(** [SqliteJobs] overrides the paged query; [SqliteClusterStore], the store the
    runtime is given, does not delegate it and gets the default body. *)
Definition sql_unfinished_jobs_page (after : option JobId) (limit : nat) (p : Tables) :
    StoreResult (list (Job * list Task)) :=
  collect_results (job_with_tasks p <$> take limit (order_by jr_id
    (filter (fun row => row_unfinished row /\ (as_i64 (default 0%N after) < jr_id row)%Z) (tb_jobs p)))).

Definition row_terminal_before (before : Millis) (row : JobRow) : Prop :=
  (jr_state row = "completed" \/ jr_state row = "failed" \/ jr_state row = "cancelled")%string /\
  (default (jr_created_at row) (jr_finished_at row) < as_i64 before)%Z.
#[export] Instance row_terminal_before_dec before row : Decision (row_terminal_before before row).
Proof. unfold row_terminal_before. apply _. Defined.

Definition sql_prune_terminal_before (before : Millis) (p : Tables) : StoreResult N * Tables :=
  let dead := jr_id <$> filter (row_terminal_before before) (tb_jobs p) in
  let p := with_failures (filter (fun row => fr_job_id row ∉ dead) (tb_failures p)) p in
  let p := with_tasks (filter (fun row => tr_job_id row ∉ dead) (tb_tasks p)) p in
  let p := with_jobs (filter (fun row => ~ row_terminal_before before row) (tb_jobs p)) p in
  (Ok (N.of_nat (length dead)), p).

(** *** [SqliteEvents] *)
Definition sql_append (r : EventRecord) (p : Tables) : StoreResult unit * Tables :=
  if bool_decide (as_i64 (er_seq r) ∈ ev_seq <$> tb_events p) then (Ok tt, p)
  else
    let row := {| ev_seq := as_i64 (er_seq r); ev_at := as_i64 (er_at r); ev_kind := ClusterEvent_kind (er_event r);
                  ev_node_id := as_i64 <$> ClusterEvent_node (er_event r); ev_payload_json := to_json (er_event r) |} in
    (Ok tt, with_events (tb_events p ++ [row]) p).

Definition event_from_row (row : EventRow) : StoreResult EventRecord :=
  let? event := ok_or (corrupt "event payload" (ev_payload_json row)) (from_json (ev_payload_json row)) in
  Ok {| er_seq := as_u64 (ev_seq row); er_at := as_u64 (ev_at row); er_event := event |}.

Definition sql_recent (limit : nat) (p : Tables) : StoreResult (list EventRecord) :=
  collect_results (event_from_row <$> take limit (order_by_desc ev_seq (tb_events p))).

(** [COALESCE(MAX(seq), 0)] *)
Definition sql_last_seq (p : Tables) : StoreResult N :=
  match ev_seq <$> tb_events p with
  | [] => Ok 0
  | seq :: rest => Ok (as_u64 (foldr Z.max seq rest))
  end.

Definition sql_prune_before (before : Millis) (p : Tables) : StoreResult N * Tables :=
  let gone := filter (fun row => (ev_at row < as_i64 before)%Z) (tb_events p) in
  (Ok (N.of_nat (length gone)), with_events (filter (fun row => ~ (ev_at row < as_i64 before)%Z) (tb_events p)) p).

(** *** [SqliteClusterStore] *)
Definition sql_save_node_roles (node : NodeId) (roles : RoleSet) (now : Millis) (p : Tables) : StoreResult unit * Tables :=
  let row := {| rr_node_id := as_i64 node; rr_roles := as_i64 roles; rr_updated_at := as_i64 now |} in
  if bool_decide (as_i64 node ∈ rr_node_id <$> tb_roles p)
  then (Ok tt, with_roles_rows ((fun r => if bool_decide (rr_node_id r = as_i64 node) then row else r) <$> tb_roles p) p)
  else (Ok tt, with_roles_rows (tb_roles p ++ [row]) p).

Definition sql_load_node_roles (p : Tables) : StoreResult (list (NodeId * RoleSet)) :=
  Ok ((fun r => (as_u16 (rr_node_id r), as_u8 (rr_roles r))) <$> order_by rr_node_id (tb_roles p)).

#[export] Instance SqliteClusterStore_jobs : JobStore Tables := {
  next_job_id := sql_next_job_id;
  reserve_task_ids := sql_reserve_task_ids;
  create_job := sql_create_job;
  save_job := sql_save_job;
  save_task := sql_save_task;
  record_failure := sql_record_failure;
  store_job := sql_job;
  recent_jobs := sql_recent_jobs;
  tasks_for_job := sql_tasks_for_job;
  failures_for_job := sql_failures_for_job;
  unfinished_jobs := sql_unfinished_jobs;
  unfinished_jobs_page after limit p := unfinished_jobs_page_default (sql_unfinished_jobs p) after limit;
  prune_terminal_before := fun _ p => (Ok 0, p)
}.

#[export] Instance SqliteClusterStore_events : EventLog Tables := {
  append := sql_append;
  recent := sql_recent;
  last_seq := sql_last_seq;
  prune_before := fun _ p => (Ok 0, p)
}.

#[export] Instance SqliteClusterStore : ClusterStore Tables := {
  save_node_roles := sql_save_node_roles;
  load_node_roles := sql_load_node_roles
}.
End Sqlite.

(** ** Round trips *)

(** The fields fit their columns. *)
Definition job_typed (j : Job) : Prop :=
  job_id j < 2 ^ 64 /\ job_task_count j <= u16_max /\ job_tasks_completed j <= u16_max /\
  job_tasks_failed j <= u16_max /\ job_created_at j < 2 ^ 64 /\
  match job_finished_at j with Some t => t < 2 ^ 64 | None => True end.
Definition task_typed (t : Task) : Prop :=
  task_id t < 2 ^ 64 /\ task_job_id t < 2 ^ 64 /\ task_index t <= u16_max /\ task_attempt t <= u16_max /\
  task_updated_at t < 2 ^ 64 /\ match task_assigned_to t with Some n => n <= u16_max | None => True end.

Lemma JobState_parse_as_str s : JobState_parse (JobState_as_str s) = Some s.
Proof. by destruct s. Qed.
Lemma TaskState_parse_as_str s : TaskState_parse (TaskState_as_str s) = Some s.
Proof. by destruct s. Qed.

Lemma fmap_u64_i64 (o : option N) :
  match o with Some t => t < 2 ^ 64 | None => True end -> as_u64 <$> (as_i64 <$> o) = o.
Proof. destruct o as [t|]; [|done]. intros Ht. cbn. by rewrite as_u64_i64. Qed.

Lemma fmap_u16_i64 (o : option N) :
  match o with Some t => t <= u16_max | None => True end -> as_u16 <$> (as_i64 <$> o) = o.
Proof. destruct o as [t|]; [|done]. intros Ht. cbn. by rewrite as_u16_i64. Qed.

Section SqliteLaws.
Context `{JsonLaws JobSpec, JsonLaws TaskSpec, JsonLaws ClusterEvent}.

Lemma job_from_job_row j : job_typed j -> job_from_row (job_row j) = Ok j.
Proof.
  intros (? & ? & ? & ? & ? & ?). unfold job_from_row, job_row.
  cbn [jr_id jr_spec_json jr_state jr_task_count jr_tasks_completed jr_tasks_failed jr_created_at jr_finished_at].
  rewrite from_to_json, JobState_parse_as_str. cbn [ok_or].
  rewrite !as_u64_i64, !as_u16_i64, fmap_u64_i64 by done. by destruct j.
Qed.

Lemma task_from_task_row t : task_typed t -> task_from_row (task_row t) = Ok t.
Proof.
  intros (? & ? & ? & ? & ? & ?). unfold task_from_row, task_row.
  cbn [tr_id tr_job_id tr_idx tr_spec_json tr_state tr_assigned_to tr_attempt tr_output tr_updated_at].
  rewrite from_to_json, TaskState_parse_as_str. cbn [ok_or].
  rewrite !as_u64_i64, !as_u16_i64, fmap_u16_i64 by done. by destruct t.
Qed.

------------------------------------------------------------------------

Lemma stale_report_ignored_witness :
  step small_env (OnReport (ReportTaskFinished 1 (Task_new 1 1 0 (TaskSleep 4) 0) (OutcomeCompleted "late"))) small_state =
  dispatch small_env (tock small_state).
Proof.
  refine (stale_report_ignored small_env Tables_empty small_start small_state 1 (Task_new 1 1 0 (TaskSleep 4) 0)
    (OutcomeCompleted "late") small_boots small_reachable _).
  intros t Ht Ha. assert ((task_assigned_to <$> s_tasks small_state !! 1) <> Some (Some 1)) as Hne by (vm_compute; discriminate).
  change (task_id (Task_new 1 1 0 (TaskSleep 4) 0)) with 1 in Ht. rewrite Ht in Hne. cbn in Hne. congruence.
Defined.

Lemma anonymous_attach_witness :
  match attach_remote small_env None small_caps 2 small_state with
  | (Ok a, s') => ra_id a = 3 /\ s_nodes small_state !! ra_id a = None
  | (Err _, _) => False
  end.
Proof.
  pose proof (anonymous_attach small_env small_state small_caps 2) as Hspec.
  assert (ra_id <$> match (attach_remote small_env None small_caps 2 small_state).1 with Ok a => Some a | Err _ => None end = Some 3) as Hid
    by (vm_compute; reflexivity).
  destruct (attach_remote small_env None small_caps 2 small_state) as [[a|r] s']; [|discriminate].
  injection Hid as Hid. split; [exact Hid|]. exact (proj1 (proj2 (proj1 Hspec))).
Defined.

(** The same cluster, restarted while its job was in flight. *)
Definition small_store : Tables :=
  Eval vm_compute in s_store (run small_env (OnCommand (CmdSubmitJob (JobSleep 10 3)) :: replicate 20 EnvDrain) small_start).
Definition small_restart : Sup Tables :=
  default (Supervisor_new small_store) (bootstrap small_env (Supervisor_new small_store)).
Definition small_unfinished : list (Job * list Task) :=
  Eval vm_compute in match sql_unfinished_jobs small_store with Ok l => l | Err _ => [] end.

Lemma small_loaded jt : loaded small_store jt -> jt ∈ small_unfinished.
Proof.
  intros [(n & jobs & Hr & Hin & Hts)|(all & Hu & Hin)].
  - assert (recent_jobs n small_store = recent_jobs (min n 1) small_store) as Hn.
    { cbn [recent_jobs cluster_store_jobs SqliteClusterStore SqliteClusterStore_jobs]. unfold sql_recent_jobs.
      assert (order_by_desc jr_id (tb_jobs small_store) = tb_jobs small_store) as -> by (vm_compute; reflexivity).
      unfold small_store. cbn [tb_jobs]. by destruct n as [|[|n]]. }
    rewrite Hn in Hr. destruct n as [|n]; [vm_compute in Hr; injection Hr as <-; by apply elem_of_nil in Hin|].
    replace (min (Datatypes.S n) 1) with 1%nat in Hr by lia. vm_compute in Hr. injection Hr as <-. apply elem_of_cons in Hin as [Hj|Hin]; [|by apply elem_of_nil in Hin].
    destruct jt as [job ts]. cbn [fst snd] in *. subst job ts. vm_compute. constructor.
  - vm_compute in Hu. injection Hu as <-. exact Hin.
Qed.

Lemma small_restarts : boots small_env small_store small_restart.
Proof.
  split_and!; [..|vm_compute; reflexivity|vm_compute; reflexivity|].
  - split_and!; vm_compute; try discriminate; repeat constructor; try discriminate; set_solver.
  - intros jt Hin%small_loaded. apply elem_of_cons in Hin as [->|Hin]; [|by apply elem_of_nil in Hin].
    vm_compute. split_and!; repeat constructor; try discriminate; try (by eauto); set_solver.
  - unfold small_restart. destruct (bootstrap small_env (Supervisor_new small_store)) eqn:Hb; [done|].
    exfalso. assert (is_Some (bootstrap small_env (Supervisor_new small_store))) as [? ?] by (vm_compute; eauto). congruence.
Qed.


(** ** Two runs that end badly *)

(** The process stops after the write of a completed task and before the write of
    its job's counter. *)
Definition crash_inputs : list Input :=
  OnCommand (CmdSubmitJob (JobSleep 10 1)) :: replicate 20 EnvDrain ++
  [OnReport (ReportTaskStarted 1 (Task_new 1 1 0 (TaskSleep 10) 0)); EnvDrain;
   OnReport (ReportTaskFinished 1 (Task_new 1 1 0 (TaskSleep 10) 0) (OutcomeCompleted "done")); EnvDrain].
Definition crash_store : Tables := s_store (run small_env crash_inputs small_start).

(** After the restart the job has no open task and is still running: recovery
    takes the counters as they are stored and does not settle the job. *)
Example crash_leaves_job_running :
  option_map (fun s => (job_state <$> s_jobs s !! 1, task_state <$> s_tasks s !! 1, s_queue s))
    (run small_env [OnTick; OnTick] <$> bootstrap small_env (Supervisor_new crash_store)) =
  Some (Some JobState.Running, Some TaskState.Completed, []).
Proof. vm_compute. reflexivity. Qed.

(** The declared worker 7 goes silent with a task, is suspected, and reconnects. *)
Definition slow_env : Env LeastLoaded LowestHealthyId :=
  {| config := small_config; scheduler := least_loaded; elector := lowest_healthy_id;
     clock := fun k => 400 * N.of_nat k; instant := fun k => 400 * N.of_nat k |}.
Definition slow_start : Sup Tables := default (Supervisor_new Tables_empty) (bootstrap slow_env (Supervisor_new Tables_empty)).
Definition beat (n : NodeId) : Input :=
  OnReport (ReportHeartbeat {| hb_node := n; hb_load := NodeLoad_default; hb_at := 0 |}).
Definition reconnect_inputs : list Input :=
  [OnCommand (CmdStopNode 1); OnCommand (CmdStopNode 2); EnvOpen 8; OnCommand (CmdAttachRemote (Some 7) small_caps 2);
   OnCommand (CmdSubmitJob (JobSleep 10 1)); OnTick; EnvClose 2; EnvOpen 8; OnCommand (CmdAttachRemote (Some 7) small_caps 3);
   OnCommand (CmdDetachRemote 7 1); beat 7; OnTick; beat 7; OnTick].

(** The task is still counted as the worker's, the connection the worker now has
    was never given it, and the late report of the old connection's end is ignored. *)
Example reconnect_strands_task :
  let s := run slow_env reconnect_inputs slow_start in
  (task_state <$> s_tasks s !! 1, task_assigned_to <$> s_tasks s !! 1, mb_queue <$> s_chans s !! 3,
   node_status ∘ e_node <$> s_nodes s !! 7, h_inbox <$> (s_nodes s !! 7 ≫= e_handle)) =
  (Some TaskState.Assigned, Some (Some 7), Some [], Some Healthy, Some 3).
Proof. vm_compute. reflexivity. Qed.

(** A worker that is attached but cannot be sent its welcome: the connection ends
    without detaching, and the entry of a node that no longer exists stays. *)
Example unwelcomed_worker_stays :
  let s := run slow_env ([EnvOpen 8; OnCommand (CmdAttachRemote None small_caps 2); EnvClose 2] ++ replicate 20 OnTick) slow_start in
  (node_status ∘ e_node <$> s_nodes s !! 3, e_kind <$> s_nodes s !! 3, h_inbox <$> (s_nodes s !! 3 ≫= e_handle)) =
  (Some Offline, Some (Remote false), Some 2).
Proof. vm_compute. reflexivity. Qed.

------------------------------------------------------------------------

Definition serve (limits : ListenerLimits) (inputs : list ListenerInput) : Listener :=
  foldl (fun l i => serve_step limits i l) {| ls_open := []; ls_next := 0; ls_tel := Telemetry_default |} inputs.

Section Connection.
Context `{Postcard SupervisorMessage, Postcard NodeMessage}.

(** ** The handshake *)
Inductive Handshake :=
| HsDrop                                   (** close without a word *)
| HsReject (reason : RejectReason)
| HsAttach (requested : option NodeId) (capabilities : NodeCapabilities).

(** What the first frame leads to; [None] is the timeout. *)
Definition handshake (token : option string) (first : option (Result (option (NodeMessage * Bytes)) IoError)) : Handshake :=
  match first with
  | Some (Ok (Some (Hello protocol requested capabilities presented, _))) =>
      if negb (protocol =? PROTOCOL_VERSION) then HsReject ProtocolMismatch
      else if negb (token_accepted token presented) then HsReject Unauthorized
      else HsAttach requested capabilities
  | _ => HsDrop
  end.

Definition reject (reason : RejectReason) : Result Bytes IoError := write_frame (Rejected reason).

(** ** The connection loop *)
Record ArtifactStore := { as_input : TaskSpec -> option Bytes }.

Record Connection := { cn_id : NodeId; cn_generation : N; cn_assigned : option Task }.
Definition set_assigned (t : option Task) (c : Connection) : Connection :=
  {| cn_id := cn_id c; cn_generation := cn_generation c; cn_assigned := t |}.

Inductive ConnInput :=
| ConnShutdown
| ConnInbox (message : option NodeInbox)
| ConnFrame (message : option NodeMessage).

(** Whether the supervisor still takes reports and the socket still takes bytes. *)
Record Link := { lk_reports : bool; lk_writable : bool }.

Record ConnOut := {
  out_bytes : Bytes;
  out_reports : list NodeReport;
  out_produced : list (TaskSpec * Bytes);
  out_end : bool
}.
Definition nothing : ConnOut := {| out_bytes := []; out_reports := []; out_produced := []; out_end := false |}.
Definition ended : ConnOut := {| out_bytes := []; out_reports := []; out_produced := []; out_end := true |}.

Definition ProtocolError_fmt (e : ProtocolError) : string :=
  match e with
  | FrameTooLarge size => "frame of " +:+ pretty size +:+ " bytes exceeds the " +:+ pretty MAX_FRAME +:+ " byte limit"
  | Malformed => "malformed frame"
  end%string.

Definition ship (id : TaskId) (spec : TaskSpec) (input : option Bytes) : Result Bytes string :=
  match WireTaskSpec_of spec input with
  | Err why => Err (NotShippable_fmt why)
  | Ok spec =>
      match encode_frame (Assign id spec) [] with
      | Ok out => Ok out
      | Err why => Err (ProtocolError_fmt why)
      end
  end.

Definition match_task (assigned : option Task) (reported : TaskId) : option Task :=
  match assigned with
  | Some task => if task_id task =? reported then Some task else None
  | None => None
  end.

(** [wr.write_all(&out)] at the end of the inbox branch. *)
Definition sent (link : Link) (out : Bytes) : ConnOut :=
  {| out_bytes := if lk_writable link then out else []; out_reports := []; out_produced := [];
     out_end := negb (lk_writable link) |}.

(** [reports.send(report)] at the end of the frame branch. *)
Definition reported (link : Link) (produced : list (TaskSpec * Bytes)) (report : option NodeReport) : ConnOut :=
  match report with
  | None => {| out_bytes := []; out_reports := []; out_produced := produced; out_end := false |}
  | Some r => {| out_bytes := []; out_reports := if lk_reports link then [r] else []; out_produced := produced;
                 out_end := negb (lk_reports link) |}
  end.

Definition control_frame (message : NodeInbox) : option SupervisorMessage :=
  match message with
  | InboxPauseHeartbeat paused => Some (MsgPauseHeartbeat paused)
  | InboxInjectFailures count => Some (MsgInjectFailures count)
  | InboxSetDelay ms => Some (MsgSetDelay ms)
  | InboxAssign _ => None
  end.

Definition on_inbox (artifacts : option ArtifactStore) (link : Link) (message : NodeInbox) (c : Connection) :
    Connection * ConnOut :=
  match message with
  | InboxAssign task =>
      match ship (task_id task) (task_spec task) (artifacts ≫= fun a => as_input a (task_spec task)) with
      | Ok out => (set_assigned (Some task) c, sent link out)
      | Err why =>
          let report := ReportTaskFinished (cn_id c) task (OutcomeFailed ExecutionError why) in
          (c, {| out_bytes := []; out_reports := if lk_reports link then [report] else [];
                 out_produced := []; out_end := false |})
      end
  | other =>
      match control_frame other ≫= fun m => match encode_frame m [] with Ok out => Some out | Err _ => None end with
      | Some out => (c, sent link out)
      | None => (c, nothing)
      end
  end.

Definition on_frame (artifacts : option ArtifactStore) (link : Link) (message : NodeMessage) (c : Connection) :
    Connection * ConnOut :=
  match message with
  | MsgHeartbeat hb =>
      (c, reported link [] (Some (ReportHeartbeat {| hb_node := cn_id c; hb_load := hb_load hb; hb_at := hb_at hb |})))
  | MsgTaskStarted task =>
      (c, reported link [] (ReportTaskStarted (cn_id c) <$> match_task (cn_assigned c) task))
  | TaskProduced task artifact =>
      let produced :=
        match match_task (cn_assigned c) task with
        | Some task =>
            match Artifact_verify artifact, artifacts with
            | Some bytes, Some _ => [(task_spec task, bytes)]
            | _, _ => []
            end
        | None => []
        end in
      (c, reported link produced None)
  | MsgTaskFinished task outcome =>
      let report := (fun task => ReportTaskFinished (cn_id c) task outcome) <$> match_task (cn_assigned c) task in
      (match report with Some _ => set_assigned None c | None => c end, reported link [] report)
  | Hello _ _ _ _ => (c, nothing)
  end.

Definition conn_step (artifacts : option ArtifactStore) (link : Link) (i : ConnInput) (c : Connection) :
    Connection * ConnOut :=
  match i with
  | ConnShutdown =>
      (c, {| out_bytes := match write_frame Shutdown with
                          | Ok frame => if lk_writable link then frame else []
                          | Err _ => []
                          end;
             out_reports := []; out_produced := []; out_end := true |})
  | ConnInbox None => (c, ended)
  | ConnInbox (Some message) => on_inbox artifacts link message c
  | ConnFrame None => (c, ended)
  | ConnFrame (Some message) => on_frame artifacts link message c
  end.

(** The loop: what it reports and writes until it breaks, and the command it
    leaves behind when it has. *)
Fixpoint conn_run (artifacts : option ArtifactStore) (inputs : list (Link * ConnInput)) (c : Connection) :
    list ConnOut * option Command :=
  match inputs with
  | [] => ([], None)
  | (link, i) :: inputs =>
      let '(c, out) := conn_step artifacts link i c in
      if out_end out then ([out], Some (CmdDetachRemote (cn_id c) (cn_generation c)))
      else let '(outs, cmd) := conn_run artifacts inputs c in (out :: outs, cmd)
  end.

------------------------------------------------------------------------

WHAT IS EXPECTED ::
In the records above, collect each line with "NodeReport".

REPLY ::
  out_reports : list NodeReport;
Definition reported (link : Link) (produced : list (TaskSpec * Bytes)) (report : option NodeReport) : ConnOut :=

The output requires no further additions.